Saved entries:
----------------------------------------

Lemma built_digests_use_current_hashobj_witness :
  vt_version (VersionTable_build md5_sample sha1_obj ∅ (curVersions fresh_manager)) =
  Some (md5_sample "sha1" "").
Proof.
  exact (proj1 (built_digests_use_current_hashobj md5_sample sha1_obj ∅
                  (curVersions fresh_manager))).
Defined.

Lemma compare_classification_witness :
  exists d, compare fs_ac classify_manager = (None, set_diffs classify_manager d) /\
    is_Some (d !! "a.txt"%string) /\
    d !! "b.txt"%string = Some (mkDiffFile true false [] []) /\
    d !! "c.txt"%string = Some (mkDiffFile false true [] []) /\
    d !! "d.txt"%string = Some (mkDiffFile true true [] []) /\
    d !! "e.txt"%string = None.
Proof.
  destruct (compare_classification fs_ac classify_manager)
    as (d & H & Hnew & Hrem & Hboth & Hnone & Hall).
  - vm_compute. reflexivity.
  - vm_compute. eexists. reflexivity.
  - left. vm_compute. eexists. reflexivity.
  - exists d. split; [exact H|]. split; [|split; [|split; [|split]]].
    + apply Hall. left. by_decide.
    + apply Hrem; by_decide.
    + apply Hnew; by_decide.
    + apply Hboth; [by_decide..|].
      vm_compute. reflexivity.
    + apply Hnone; by_decide.
Defined.

Lemma normalize_read_roundtrip_witness :
  exists rec,
    VersionTable_normalize
      (VersionTable_build md5_sample md5_obj fs_a_ab (curVersions fresh_manager)) = inr rec /\
    vt_fileVersions (VersionTable_read fs_a_ab rec (lastVersions fresh_manager))
      ≫= (fun fvs => fvs !! "a.txt"%string) =
    vt_fileVersions (VersionTable_build md5_sample md5_obj fs_a_ab (curVersions fresh_manager))
      ≫= (fun fvs => fvs !! "a.txt"%string).
Proof.
  destruct (normalize_read_roundtrip md5_sample md5_obj fs_a_ab (curVersions fresh_manager)
              fs_a_ab (lastVersions fresh_manager)) as (rec & Hn & _ & _ & _ & Hp).
  exists rec. split; [exact Hn|]. apply Hp. vm_compute. reflexivity.
Defined.

Lemma compare_permuted_lines_unchanged_witness :
  exists d, compare fs_a_ba (run_manager fs_a_ab fs_a_ba) =
              (None, set_diffs (run_manager fs_a_ab fs_a_ba) d) /\
            d !! "a.txt"%string = Some (mkDiffFile false false [] []).
Proof.
  destruct (VersionTable_normalize
              (VersionTable_build md5_sample md5_obj fs_a_ab (curVersions fresh_manager)))
    as [e|rec] eqn:E.
  - vm_compute in E. discriminate.
  - apply (compare_permuted_lines_unchanged md5_sample md5_obj fs_a_ab fs_a_ba
             (curVersions fresh_manager) (curVersions fresh_manager)
             (lastVersions fresh_manager) (run_manager fs_a_ab fs_a_ba) rec "a.txt"
             ["a" ++ nl; "b" ++ nl]%string ["b" ++ nl; "a" ++ nl]%string E).
    + unfold run_manager, persisted, VersionManager_build, VersionManager_read.
      rewrite E. reflexivity.
    + reflexivity.
    + reflexivity.
    + vm_compute. left.
    + vm_compute. left.
    + vm_compute. reflexivity.
    + vm_compute. reflexivity.
    + apply perm_swap.
Defined.

Lemma compare_algorithm_mismatch_witness :
  compare fs_a_ab mismatch_manager =
    (Some (RuntimeError "read() and build() hash algorithms differ."), mismatch_manager).
Proof. apply compare_algorithm_mismatch. vm_compute. discriminate. Defined.

Lemma table_independent_of_list_order_witness :
  VersionTable_init ["b.txt"; "a.txt"]%string "md5" =
  VersionTable_init ["a.txt"; "b.txt"]%string "md5".
Proof.
  apply (table_independent_of_list_order md5_sample md5_obj fs_a_ab
           ["b.txt"; "a.txt"]%string ["a.txt"; "b.txt"]%string "md5").
  apply perm_swap.
Defined.

(** ** Sessions: [__enter__], [__exit__], [write] and the reports *)

Lemma compare_fields fs m :
  let m' := (compare fs m).2 in
  revisionFileName m' = revisionFileName m /\ curVersions m' = curVersions m /\
  lastVersions m' = lastVersions m /\ doWrite m' = doWrite m.
Proof.
  unfold compare. cbn [forallb py_truthy_table negb andb].
  destruct (negb _); [done|]. destruct (overlap_loop _ _ _). done.
Qed.

Section Sessions.

Variable backend : string -> string -> string.

Lemma persisted_build g fs m :
  persisted backend g fs m =
  Some (mkVRecord (vt_version (VersionTable_build backend g fs (curVersions m)))
          (vt_hashAlgorithm (curVersions m)) (vt_fileList (curVersions m))
          (FileVersion_normalize <$>
             (build_files backend g fs (vt_hashAlgorithm (curVersions m))
                (vt_fileList (curVersions m)) ∅ (HashObject_new g)).1)).
Proof. unfold persisted. by rewrite normalize_build. Qed.

Lemma enter_persisted_lookup g fs_prev fs m :
  let M := VersionManager_build backend g fs
             (VersionManager_read fs (persisted backend g fs_prev m) m) in
  exists d,
    VersionManager_enter backend g fs (persisted backend g fs_prev m) m = (None, set_diffs M d) /\
    forall p, d !! p =
      if decide (p ∈ vt_fileList (curVersions m)) then
        Some (match fs_prev !! p, fs !! p with
              | Some l1, Some l2 => line_diff backend g l1 l2
              | _, _ => missing_new
              end)
      else None.
Proof.
  intros M.
  assert (curVersions M = VersionTable_build backend g fs (curVersions m)) as Hcur
    by (unfold M; rewrite persisted_build; reflexivity).

  assert (lastVersions M = VersionTable_read fs
            (mkVRecord (vt_version (VersionTable_build backend g fs_prev (curVersions m)))
               (vt_hashAlgorithm (curVersions m)) (vt_fileList (curVersions m))
               (FileVersion_normalize <$>
                  (build_files backend g fs_prev (vt_hashAlgorithm (curVersions m))
                     (vt_fileList (curVersions m)) ∅ (HashObject_new g)).1))
            (lastVersions m)) as Hlast.
  { unfold M. rewrite persisted_build. reflexivity. }
  destruct (VersionTable_build_fields backend g fs (curVersions m)) as [Hlist Halg].
  destruct (compare_lookup fs M) as (d & Hc & Hd).
  { by rewrite Hcur, Hlast, Halg. }
  { intros q _ _. apply overlap_entry_ok.
    - rewrite Hcur, VersionTable_build_fileVersions. by eexists.
    - rewrite Hlast. by eexists. }
  exists d. split; [exact Hc|]. intros p. rewrite Hd, Hcur, Hlast, Hlist.
  cbn [vt_fileList VersionTable_read r_fileList].
  destruct (decide (p ∈ vt_fileList (curVersions m))) as [Hp|Hp]; [|done]. f_equal.
  unfold entry_or, overlap_entry.
  rewrite Hlast, Hcur, VersionTable_build_fileVersions.
  cbn [VersionTable_read vt_fileVersions r_files r_hashAlgorithm].
  rewrite map_lookup_filter, !lookup_fmap, !build_files_lookup, !lookup_empty.
  rewrite !decide_True by done.
  destruct (fs_prev !! p) as [l1|] eqn:H1; [|done].
  cbn [fmap option_fmap option_map mbind option_bind].
  rewrite option_guard_decide. unfold os_path_exists.
  destruct (fs !! p) as [l2|] eqn:H2; [|by case_decide].
  rewrite decide_True by (apply bool_decide_eq_true; by eexists).
  rewrite FileVersion_of_norm_normalize by done. reflexivity.
Qed.

Lemma keys_minus_elem (a b : gmap string nat) h :
  h ∈ keys_minus a b <-> is_Some (a !! h) /\ b !! h = None.
Proof.
  unfold keys_minus. rewrite list_elem_of_filter. split.
  - intros [Hb Hk]. apply list_elem_of_fmap in Hk as [[k v] [-> Hkv]].
    apply elem_of_map_to_list in Hkv. split; [by eexists|done].
  - intros [[v Hv] Hb]. split; [done|]. apply list_elem_of_fmap.
    exists (h, v). split; [done|]. by apply elem_of_map_to_list.
Qed.

Lemma elem_of_sorted (l : list string) x : x ∈ sorted l <-> x ∈ l.
Proof. unfold sorted. by rewrite merge_sort_Permutation. Qed.

Lemma line_diff_modified g l1 l2 n :
  n ∈ modifiedLines (line_diff backend g l1 l2) <->
  exists i line, n = S i /\ l2 !! i = Some line /\
    (forall line', line' ∈ l1 -> HashObject_hash backend g line' <> HashObject_hash backend g line) /\
    (forall j line', i < j -> l2 !! j = Some line' ->
       HashObject_hash backend g line' <> HashObject_hash backend g line).
Proof.
  unfold line_diff. cbn [modifiedLines]. rewrite list_elem_of_omap. split.
  - intros (h & Hh & Hn). rewrite elem_of_sorted, keys_minus_elem in Hh.
    destruct Hh as [_ Hnone].
    apply lineHash_fold_lookup in Hn as [(i & line & -> & Hi & Hl & Hlater)|[Hn _]];
      [|by rewrite lookup_empty in Hn].
    exists i, line. split; [done|]. split; [done|]. subst h. split; [|done].
    intros line' Hin Heq. apply (is_Some_None (A:=nat)). rewrite <-Hnone.
    apply lineHash_fold_is_Some. left. by exists line'.
  - intros (i & line & -> & Hi & Hnot & Hlater).
    exists (HashObject_hash backend g line).
    assert (lineHash_fold backend g l2 1 ∅ !! HashObject_hash backend g line = Some (S i)) as Hs.
    { apply lineHash_fold_lookup. left. by exists i, line. }
    split; [|done]. rewrite elem_of_sorted, keys_minus_elem. split; [by eexists|].
    destruct (lineHash_fold backend g l1 1 ∅ !! _) eqn:E; [|done]. exfalso.
    assert (is_Some (lineHash_fold backend g l1 1 ∅ !! HashObject_hash backend g line)) as Hc
      by (rewrite E; by eexists).
    apply lineHash_fold_is_Some in Hc as [(line' & Hin & Heq)|Hc];
      [by apply (Hnot line')|by rewrite lookup_empty in Hc].
Qed.

Lemma lineHash_fold_backend g1 g2 lines k lh :
  ho_backend g1 = ho_backend g2 ->
  lineHash_fold backend g1 lines k lh = lineHash_fold backend g2 lines k lh.
Proof.
  intros Hb. revert k lh. induction lines as [|x rest IH]; intros k lh; [done|].
  cbn [lineHash_fold]. unfold HashObject_hash. rewrite Hb. apply IH.
Qed.

Lemma VersionManager_init_inv env rev fl alg w g m :
  VersionManager_init env rev fl alg w = inr (g, m) ->
  HashObject_init env alg = inr g /\
  m = mkVersionManager rev (VersionTable_init fl alg) (VersionTable_init [] alg) w None.
Proof.
  unfold VersionManager_init. destruct (HashObject_init env alg); [done|]. by intros [= -> <-].
Qed.

Lemma py_in_ALGORITHMS env alg :
  py_in alg (ALGORITHMS env) =
  py_in alg PYHASH_ALGORITHMS || py_in alg XXHASH_ALGORITHMS ||
  py_in alg (HASHLIB_ALGORITHMS env) || String.eqb alg "mmh3".
Proof.
  unfold ALGORITHMS, py_in. rewrite !existsb_app. cbn [existsb].
  by rewrite orb_false_r, !orb_assoc.
Qed.

Lemma HashObject_init_algorithm env alg g :
  HashObject_init env alg = inr g -> ho_algorithm g = alg.
Proof.
  unfold HashObject_init.
  repeat match goal with
         | |- context [if ?b then _ else _] => destruct b
         end; by intros [= <-].
Qed.

Lemma xxh_not_constructor alg :
  py_in alg XXHASH_ALGORITHMS = true -> py_in alg HASHLIB_CONSTRUCTORS = false.
Proof.
  unfold XXHASH_ALGORITHMS, py_in. cbn [existsb]. intros Hx.
  destruct (String.eqb_spec alg "xxh32") as [E|]; [rewrite E; reflexivity|].
  destruct (String.eqb_spec alg "xxh64") as [E|]; [rewrite E; reflexivity|discriminate].
Qed.

(** The hashlib branch only succeeds for a constructor of [hashlib], and no
    xxhash name is one: a hash object for an xxhash name is served by
    [xxhash.xxh64]. *)
Lemma HashObject_init_xxh env alg g :
  HashObject_init env alg = inr g -> py_in alg XXHASH_ALGORITHMS = true ->
  ho_algorithm g = alg /\ ho_backend g = "xxh64"%string.
Proof.
  intros Hinit Hx. unfold HashObject_init in Hinit. rewrite Hx in Hinit.
  rewrite (xxh_not_constructor alg Hx) in Hinit.
  destruct (py_in alg (HASHLIB_ALGORITHMS env)); [done|].
  destruct (py_in "xxhash" (importable env)); [|done]. by injection Hinit as <-.
Qed.

Lemma enter_fields g fs revision m :
  let m' := (VersionManager_enter backend g fs revision m).2 in
  revisionFileName m' = revisionFileName m /\
  curVersions m' = VersionTable_build backend g fs (curVersions m) /\
  doWrite m' = doWrite m.
Proof.
  unfold VersionManager_enter. cbn zeta.
  destruct (compare_fields fs (VersionManager_build backend g fs (VersionManager_read fs revision m)))
    as (H1 & H2 & _ & H4).
  rewrite H1, H2, H4. by destruct revision.
Qed.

----------------------------------------

» WHAT TO DO: Only a number is needed here: how many lines of the data include the word "Hnew"?

» ANSWER: 2